The news has gone viral overnight, and this time the SEC gets three cheers from us as well as the rest of the proactive members of the financial community. If you spent the last 24 hours under a rock, know that the US regulator finally wants to expand universal access to private funds for retail investors.
The move underlines a broader trend across the regulatory landscape and aims to modify rules for the benefit of the financial markets at large – definitely good news for Smartlands as we put huge efforts into gaining a foothold in the US.
Naturally, the proposal to give ordinary investors greater access to hedge funds and shaky private offerings is met with major scrutiny from consumer advocates, and, given what’s at stake, it’s perfectly understandable. Basically, SEC wants to make it easier for regular people to tap into funds that are exempt from SEC registration by loosening the definition of a sophisticated investor – a category now confined to high-net-worth individuals deemed savvy enough to handle more advanced financial products.
As things stand now, individuals known as “accredited investors” have special access to high-yielding – and higher risk – hedge funds, private equity pools and private placements in which stocks or bonds are sold inside a circle of LPs and subject to few SEC regulations.
The proposal, if accepted, would help create a new pool of investors for private offerings.

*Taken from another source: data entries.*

(* ===== verification/Modes.v ===== *)
(** * Modes of the current shell ([local/cloudx_local/modes.py])

    What a shell evaluates to select an account, to select the cloud, or to leave both.  A
    shell in cloud mode owns a lease of the tunnel, which every change of mode releases. *)

From S2P Require Import Prelude PyStr PyFloat PyValue PyRe PyTime PyJson FS CpaAuth Broker.
From S2P Require Import LocalConfig Releases Trees PyShlex LocalSettings Remote ShellHook Accounts.
From S2P Require Import BrokerClient ImportUi CloudCli.

Definition MODE_VARIABLES : list string := ["CLOUDX_MODE"; "CLOUDX_MODE_LEASE_ID"; "CLOUDX_MODE_BROKER_PORT"].
Definition clear_mode_lines : list string := map unset_line MODE_VARIABLES.
Definition mode_of_account (name : string) : string := if name =s? "api" then "api" else "account".

Section modes.
Context (run_ssh : list string → option string → Z → M ssh_outcome).
Context (config : local_config) (environ : environment) (X : machine).
Context (models_status : Z → string → pyfloat → M (option Z)).

Definition release_cloud_lease : M unit :=
  let lease_id := strip (default "" (env_get environ "CLOUDX_MODE_LEASE_ID")) in
  if lease_id =s? "" then ret tt
  else try_with (client_release config X lease_id) (except CONTROL_ERRORS (λ _, ret tt)).

Definition account_lines (text name : string) : list string :=
  splitlines text ++ clear_mode_lines ++ [export_line ("CLOUDX_MODE", mode_of_account name)].
Definition select_account (name : string) : M string :=
  release_cloud_lease ;;
  let! text := shell_select config name in
  ret (str_join LF (account_lines text name)).

Definition cloud_values (home : path) (lease_id : string) (port : Z) : environment :=
  [("HOME", path_str (lc_home config)); ("CODEX_HOME", path_str home); ("CODEXX_ACTIVE_ACCOUNT", "cloud");
   ("CODEXX_ACTIVE_HOME", path_str home); ("CODEXX_ACTIVE_PINNED", "1"); ("CLOUDX_MODE", "cloud");
   ("CLOUDX_MODE_LEASE_ID", lease_id); ("CLOUDX_MODE_BROKER_PORT", str_of_Z port);
   ("NO_PROXY", "127.0.0.1,localhost"); ("no_proxy", "127.0.0.1,localhost")].
Definition cloud_lines (home : path) (lease_id : string) (port : Z) : list string :=
  map export_line (cloud_values home lease_id port) ++ map unset_line OPENAI_VARIABLES.

(** The body of the [try]: the gateway is asked through the tunnel, then the cloud home is
    prepared. *)
Definition checked_home (api_key : string) (port : Z) : M path :=
  let! status := probe_endpoint config models_status port api_key in
  match status with
  | Some z =>
      if (200 <=? z) && (z <? 300) then prepare_cloud_mode config api_key port
      else cloud_error "cloud mode gateway check failed"
  | None => cloud_error "cloud mode gateway check failed"
  end.

Definition select_cloud (shell_pid : Z) : M string :=
  if shell_pid <=? 1 then cloud_error "cloud mode requires a live shell PID" else
  release_cloud_lease ;;
  let! endpoint := resolve_endpoint run_ssh config in
  let! response := acquire_for_owner config environ X (lc_ssh_host config) (re_forward_host endpoint)
                     (re_forward_port endpoint) shell_pid in
  let lease_id := str_or_empty (dget "leaseId" response) in
  let! port := lift (or_int (dget "publicPort" response) 0) in
  let! home := try_with (checked_home (re_api_key endpoint) port)
                 (except_all (λ e, client_release config X lease_id ;; throw e)) in
  ret (str_join LF (cloud_lines home lease_id port)).

Definition exit_mode : M string :=
  release_cloud_lease ;; ret (str_join LF (splitlines (shell_exit config) ++ clear_mode_lines)).
End modes.

(** * What changing the mode of a shell does

    The lease of a cloud mode that was not reached is given back, and the text for the shell
    says exactly the mode that was reached. *)

(** ** Lines that are split and joined again *)

(** Whether a text has no line break but LF, and whether it ends in something else. *)
Definition lf_only (s : string) : bool := str_forall (λ c, negb (is_line_break c) || Nat.eqb (ord c) 10) s.
Fixpoint ends_plain (s : string) : bool :=
  match s with
  | "" => false
  | String c "" => negb (is_line_break c)
  | String _ s => ends_plain s
  end%string.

The trend is clear: people want in. Just last month, the SEC proposed placing proxy advisory firms that make recommendations to shareholders on such tricky issues as executive pay and climate change under a tighter grip by regulators – a huge victory for the industry.
The proponents of the SEC proposal say it will benefit many Americans in search of higher returns and, as far as we can tell, the SEC shows no intention to relax the existing regulatory framework in order to accommodate the proposed developments. We just need to keep in mind that the private market was and remains riskier than public offerings, and some of the new participants will be ill-prepared to face the “no free lunch” adage.
Yaroslava Tkalich, Smartlands CMO comments that “Smartlands as a platform for issuing regulated digital securities welcomes SEC’s move. We are now devising a legal framework to work in the US so the news is especially timely. Just recently we partnered with a FINRA-licensed broker-dealer and opened investment opportunities for accredited US investors. We believe that fractional ownership enabled by the blockchain technology can help drive the global financial inclusion and unlock access to wealth for more people, globally.”
The majority of market participants, including industry groups and asset managers, support the proposal saying the current definitions are too restrictive. We too think that as private capital raises continue to explode and public investment options diminish, retirement account managers and a large number of government entities have increasingly limited options to manage financial assets.
Again, the boom in private capital is a strong impetus for the changes: The SEC pointed out in a public call for comment in June that registered public offerings accounted for $1.4 trillion of new capital raised in 2018 whereas private placements brought in $2.9 trillion. If you as a retail investor will be able to gain access to this capital due to the measure proposed by the SEC, well, things are going to start to look a lot brighter for everyone involved!